ACS: Screening tests:

  • FIT or gFOBT every year or

  • Multitarget stool DNA test every 3 years, or

  • Colonoscopy every 10 years, or

  • CT colonography or flexible sigmoidoscopy every 5 years

USPSTF: Ages for screening: 50 to 75; individualize for ages 76 to 85.

USPSTF: Screening tests: Same as ACS, as well as flexible sigmoidoscopy every 10 years plus FIT every year

ACP: Ages: Recommended for ages 50 to 75; not recommended for age > 75 or with life expectancy < 10 years

ACP: Screening tests:

  • FIT or gFOBT every 2 years, or

  • Colonoscopy every10 years, or

  • Flexible sigmoidoscopy every 10 years plus fecal immunochemical testing every 2 years

* Patients at high-risk of certain cancers may need to be screened according to a different schedule.

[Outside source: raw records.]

Definition _handle_detection_sensor_packet (connected : bool) (config : pyval)
    (room_config : pydict) (full_display_name text : pystr) (q : Qu) : Qu :=
  let detection_enabled :=
    truthy (meshtastic_value config (u "detection_sensor") (VBool DEFAULT_DETECTION_SENSOR)) in
  if negb (broadcast_enabled config) then q
  else if negb detection_enabled then q
  else match _get_meshtastic_interface_and_channel connected room_config with
       | None => q
       | Some channel =>
           (oq_put (SendData (encode_ignore text) detection_port channel)
              (u "Detection sensor data from " ++ full_display_name) None q).1
       end.

(** The reaction of a user of another meshnet. *)
Definition relay_remote_reaction (env : room_env) (config : pyval) (room_config : pydict)
    (ev : mx_event) (symbol meshnet_name : pystr) (q : Qu) : Qu :=
  let short_meshnet_name := take MESHNET_NAME_ABBREVIATION_LENGTH meshnet_name in
  let shortname := or_str (str_field (me_content ev) (u "meshtastic_shortname"))
    (match str_field (me_content ev) (u "meshtastic_longname") with
     | Some ((_ :: _) as l) => take SHORTNAME_FALLBACK_LENGTH l
     | _ => u "???"
     end) in
  let text := default [] (str_field (me_content ev) (u "meshtastic_text")) in
  let reaction_message :=
    quoted_reaction (shortname ++ u "/" ++ short_meshnet_name ++ u " ") symbol text in
  match _get_meshtastic_interface_and_channel (rv_connected env) room_config with
  | None => q
  | Some channel =>
      if broadcast_enabled config then
        (oq_put (SendText reaction_message channel)
           (u "Remote reaction from " ++ meshnet_name) None q).1
      else q
  end.

(** A reaction to an event that is in the map. *)
Definition relay_local_reaction (env : room_env) (config : pyval) (room_config : pydict)
    (ev : mx_event) (symbol : pystr) (orig : mapping) (q : Qu) : res Qu :=
  let! meshtastic_reply_id := reply_target (mm_meshtastic_id orig) in
  let full_display_name := display_name env ev in
  let! prefix := get_meshtastic_prefix format_other other_str config full_display_name None in
  let reaction_message := quoted_reaction prefix symbol (mm_text orig) in
  Ok (match _get_meshtastic_interface_and_channel (rv_connected env) room_config with
      | None => q
      | Some channel =>
          if broadcast_enabled config then
            match meshtastic_reply_id with
            | Some id =>
                (oq_put (SendTextReply reaction_message id channel)
                   (u "Local reaction from " ++ full_display_name ++ u " (reply to " ++
                    str_of_int id ++ u ")") None q).1
            | None =>
                (oq_put (SendText reaction_message channel)
                   (u "Local reaction from " ++ full_display_name) None q).1
            end
          else q
      end).

(** The text of a message relayed from another meshnet, and what is sent. *)
Definition remote_message (config : pyval) (longname : pystr) (shortname : option pystr)
    (meshnet_name text : pystr) (override : option pystr) : res (pystr * pystr) :=
  let short_meshnet_name := take MESHNET_NAME_ABBREVIATION_LENGTH meshnet_name in
  let shortname := default (take SHORTNAME_FALLBACK_LENGTH longname) shortname in
  let text := or_str override text in
  let! original_prefix :=
    get_matrix_prefix format_other other_str config longname shortname meshnet_name in
  let text := if nonempty original_prefix && startswith text original_prefix
              then drop (length original_prefix) text else text in
  let text := if nonempty text then text else or_str override text in
  let! text := truncate_message text DEFAULT_MESSAGE_TRUNCATE_BYTES in
  let! prefix :=
    get_matrix_prefix format_other other_str config longname shortname short_meshnet_name in
  Ok (text, prefix ++ text).

(** The message of a Matrix user. *)
Definition local_message (config : pyval) (full_display_name sender text : pystr)
    : res pystr :=
  let! prefix := get_meshtastic_prefix format_other other_str config full_display_name
                   (Some sender) in
  truncate_message (prefix ++ text) DEFAULT_MESSAGE_TRUNCATE_BYTES.

(** The name to log, the text and the message to send; [None]: not relayed. *)
Definition outgoing_message (env : room_env) (config : pyval) (ev : mx_event)
    (local_meshnet_name : option pystr) (text : pystr) (override : option pystr)
    : res (option (pystr * pystr * pystr)) :=
  match str_field (me_content ev) (u "meshtastic_longname"),
        str_field (me_content ev) (u "meshtastic_meshnet") with
  | Some ((_ :: _) as longname), Some ((_ :: _) as meshnet_name) =>
      if bool_decide (Some meshnet_name = local_meshnet_name) then Ok None else
      let! r := remote_message config longname
                  (str_field (me_content ev) (u "meshtastic_shortname")) meshnet_name text
                  override in
      let '(text, full_message) := r in
      Ok (if nonempty text
          then Some (longname ++ u "/" ++ meshnet_name, text, full_message) else None)
  | _, _ =>
      let full_display_name := display_name env ev in
      let! full_message :=
        local_message config full_display_name (er_sender (me_ref ev)) text in
      Ok (Some (full_display_name, text, full_message))
  end.

(** Plugins, commands and detection data, then the queue. *)
Definition deliver_message (module_config : pyval) (env : room_env) (config : pyval)
    (room_config : pydict) (ev : mx_event) (storage_enabled : bool)
    (local_meshnet_name : option pystr) (full_display_name text full_message : pystr)
    (q : Qu) : Qu * nat :=
  let portnum := read_portnum (me_content ev) in
  let '(found_matching_plugin, called) := run_room_plugins (rv_plugins env) in
  if found_matching_plugin then (q, called)
  else if existsb snd (rv_plugins env) then (q, called)
  else if py_eqb portnum (VInt PORTNUM_DETECTION_SENSOR_APP) then
    (_handle_detection_sensor_packet (rv_connected env) config room_config full_display_name
       text q, called)
  else match _get_meshtastic_interface_and_channel (rv_connected env) room_config with
       | None => (q, called)
       | Some channel =>
           if broadcast_enabled config then
             let mapping_info :=
               if storage_enabled then
                 _create_mapping_info module_config (er_event_id (me_ref ev))
                   (er_room_id (me_ref ev)) text local_meshnet_name
                   (Some (_get_msgs_to_keep_config module_config config))
               else None in
             ((oq_put (SendText full_message channel)
                 (u "Message from " ++ full_display_name) mapping_info q).1, called)
           else (q, called)
       end.

(** Replies and ordinary messages. *)
Definition relay_message_event (env : room_env) (config : pyval) (room_config : pydict)
    (db : T) (ev : mx_event) (is_reaction : bool) (q : Qu) : res (Qu * nat) :=
  let interactions := get_interaction_settings config in
  let storage_enabled := message_storage_enabled interactions in
  let local_meshnet_name :=
    match meshtastic_value config (u "meshnet_name") (VStr []) with
    | VStr s => Some s
    | _ => None
    end in
  let override := read_override ev in
  let text := read_text ev is_reaction override in
  let! handled :=
    match (if is_reaction then None else read_reply_to ev) with
    | Some reply_to_event_id =>
        if replies interactions then
          handle_matrix_reply format_other other_str config (rv_connected_reply env) db
            (me_ref ev) (display_name env ev) reply_to_event_id text room_config
            storage_enabled local_meshnet_name config override
            (str_field (me_content ev) (u "meshtastic_longname"))
            (str_field (me_content ev) (u "meshtastic_shortname"))
            (str_field (me_content ev) (u "meshtastic_meshnet")) q
        else Ok (q, false)
    | None => Ok (q, false)
    end in
  let '(q, reply_handled) := handled in
  if reply_handled then Ok (q, 0%nat) else
  let! out := outgoing_message env config ev local_meshnet_name text override in
  match out with
  | None => Ok (q, 0%nat)
  | Some (full_display_name, text, full_message) =>
      Ok (deliver_message config env config room_config ev storage_enabled local_meshnet_name
            full_display_name text full_message q)
  end.

(** The result: the queue and the number of plugins called. *)
Definition on_room_message (now_wall now : Q) (start : bot_start) (bot_user_id : pystr)
    (rooms : pyval) (config : pyval) (env : room_env) (db : T) (ev : mx_event) (q : Qu)
    : res (Qu * nat) :=
  if stale_event now_wall now start (me_timestamp ev) then Ok (q, 0%nat)
  else if str_eqb (er_sender (me_ref ev)) bot_user_id then Ok (q, 0%nat)
  else match find_room_config rooms (er_room_id (me_ref ev)) with
  | None => Ok (q, 0%nat)
  | Some room_config =>
      if is_none config then Ok (q, 0%nat) else
      let interactions := get_interaction_settings config in
      let '(is_reaction, symbol, original) := read_reaction ev in
      if truthy (dget_none (me_content ev) MATRIX_SUPPRESS_KEY) then Ok (q, 0%nat)
      else if is_reaction && negb (reactions interactions) then Ok (q, 0%nat)
      else
        let local_meshnet_name := meshtastic_value config (u "meshnet_name") (VStr []) in
        let meshnet_name := str_field (me_content ev) (u "meshtastic_meshnet") in
        let remote :=
          match meshnet_name, me_kind ev with
          | Some ((_ :: _) as m), RoomMessageEmote =>
              if is_reaction && negb (py_eqb (VStr m) local_meshnet_name) &&
                 truthy (dget_none (me_content ev) (u "meshtastic_replyId"))
              then Some m else None
          | _, _ => None
          end in
        match remote with
        | Some m =>
            Ok (relay_remote_reaction env config room_config ev (default [] symbol) m q, 0%nat)
        | None =>
            match (if is_reaction then original else None) with
            | Some ((_ :: _) as original_matrix_event_id) =>
                match mms_by_event db original_matrix_event_id with
                | None => Ok (q, 0%nat)
                | Some orig =>
                    let! q := relay_local_reaction env config room_config ev
                                (default (u "None") symbol) orig q in
                    Ok (q, 0%nat)
                end
            | _ => relay_message_event env config room_config db ev is_reaction q
            end
        end
  end.
End room_message.

(** ** Invitations *)

(** Aliases that are no strings are skipped by the handler. *)
Record invite := {
  iv_state_key : pystr; iv_membership : pystr; iv_room_id : pystr;
  iv_canonical_alias : option pystr; iv_aliases : list pystr }.

(** Whether the room is joined: [client] is the set of rooms the client is in,
    [None] without a client. *)
Definition on_invite (bot_user_id : option pystr) (rooms : rooms) (client : option (list pystr))
    (i : invite) : bool :=
  match bot_user_id with
  | Some ((_ :: _) as bot) =>
      if negb (str_eqb (iv_state_key i) bot) then false
      else if negb (str_eqb (iv_membership i) (u "invite")) then false
      else
        let candidates :=
          iv_room_id i ::
          (match iv_canonical_alias i with Some ((_ :: _) as a) => [a] | _ => [] end) ++
          iv_aliases i in
        if negb (existsb (_is_room_mapped rooms) candidates) then false
        else match client with
             | None => false
             | Some joined => negb (bool_decide (iv_room_id i ∈ joined))
             end
  | _ => false
  end.

(** ** Missing keys *)

(** What a key request gives: a response, an error response, something else, or
    a communication error. *)
Inductive key_outcome := KeyResponse | KeyErrorResponse | KeyOtherResponse | KeyCommError.

Inductive key_effect := KeyRequested | KeySlept (secs : Q).

Fixpoint key_request_loop (outcomes : nat → key_outcome) (attempts attempt : nat)
    : list key_effect * bool :=
  match attempts with
  | O => ([], false)
  | S rest =>
      let is_last_attempt := match rest with O => true | S _ => false end in
      match outcomes attempt with
      | KeyResponse => ([KeyRequested; KeySlept E2EE_KEY_SHARING_DELAY_SECONDS], true)
      | _ =>
          if is_last_attempt then ([KeyRequested], false)
          else
            let backoff_delay := _retry_backoff_delay attempt E2EE_KEY_REQUEST_BASE_DELAY
                                   E2EE_KEY_REQUEST_MAX_DELAY in
            let '(t, ok) := key_request_loop outcomes rest (S attempt) in
            (KeyRequested :: KeySlept backoff_delay :: t, ok)
      end
  end.

(** What is done, and whether the keys were requested. *)
Definition on_decryption_failure (client device_id : bool) (outcomes : nat → key_outcome)
    : list key_effect * bool :=
  if negb client then ([], false)
  else if negb device_id then ([], false)
  else key_request_loop outcomes E2EE_KEY_REQUEST_MAX_ATTEMPTS 0.

(** ** Lemmas *)

Definition call_channel (c : mesh_call) : Z :=
  match c with SendText _ ch | SendTextReply _ _ ch | SendData _ _ ch => ch end.

Lemma interface_channel connected room_config channel :
  _get_meshtastic_interface_and_channel connected room_config = Some channel →
  dget room_config (u "meshtastic_channel") = Some (VInt channel) ∧ 0 ≤ channel.
Proof.
  unfold _get_meshtastic_interface_and_channel, dget_none, dget_or.
  destruct (dget room_config (u "meshtastic_channel")) as [[]|]; cbn [from_option id]; try done.
  destruct (_ <? 0) eqn:E; [done |]. destruct connected; [|done]. intros [= ->]. z_bool_hyps.
  split; [done | lia].
Qed.

Section adds.
Context `{OutQueue Qu} `{MessageMapStore T}.
Context (format_other : pystr → vars → res pystr) (other_str : pyval → pystr).
Context (detection_port : Z).

(** At most one call is added, and it is one of [P]. *)
Definition adds (P : mesh_call → Prop) (q q' : Qu) : Prop :=
  oq_calls q' = oq_calls q ∨ ∃ c i, P c ∧ oq_calls q' = oq_calls q ++ [(c, i)].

For example, the ACS recommends that patients ages 55 to 74 at high risk for lung cancer, such as smokers with a 30 pack year history, who have smoked withing the last 15 years, and who are otherwise in good health, undergo periodic screening with low dose CT. The USPSTF recommends similar screening until age 80.

† Examinations for cancers of the thyroid, oral cavity, skin, lymph nodes, testes, and ovaries should also be done during routine medical care.

Modified from the recommendations of the United States Preventative Services Task Force (USPSTF), the American Cancer Society (ACS), the American College of Physicians (ACP) recommendations for breast cancer and colon cancer screening.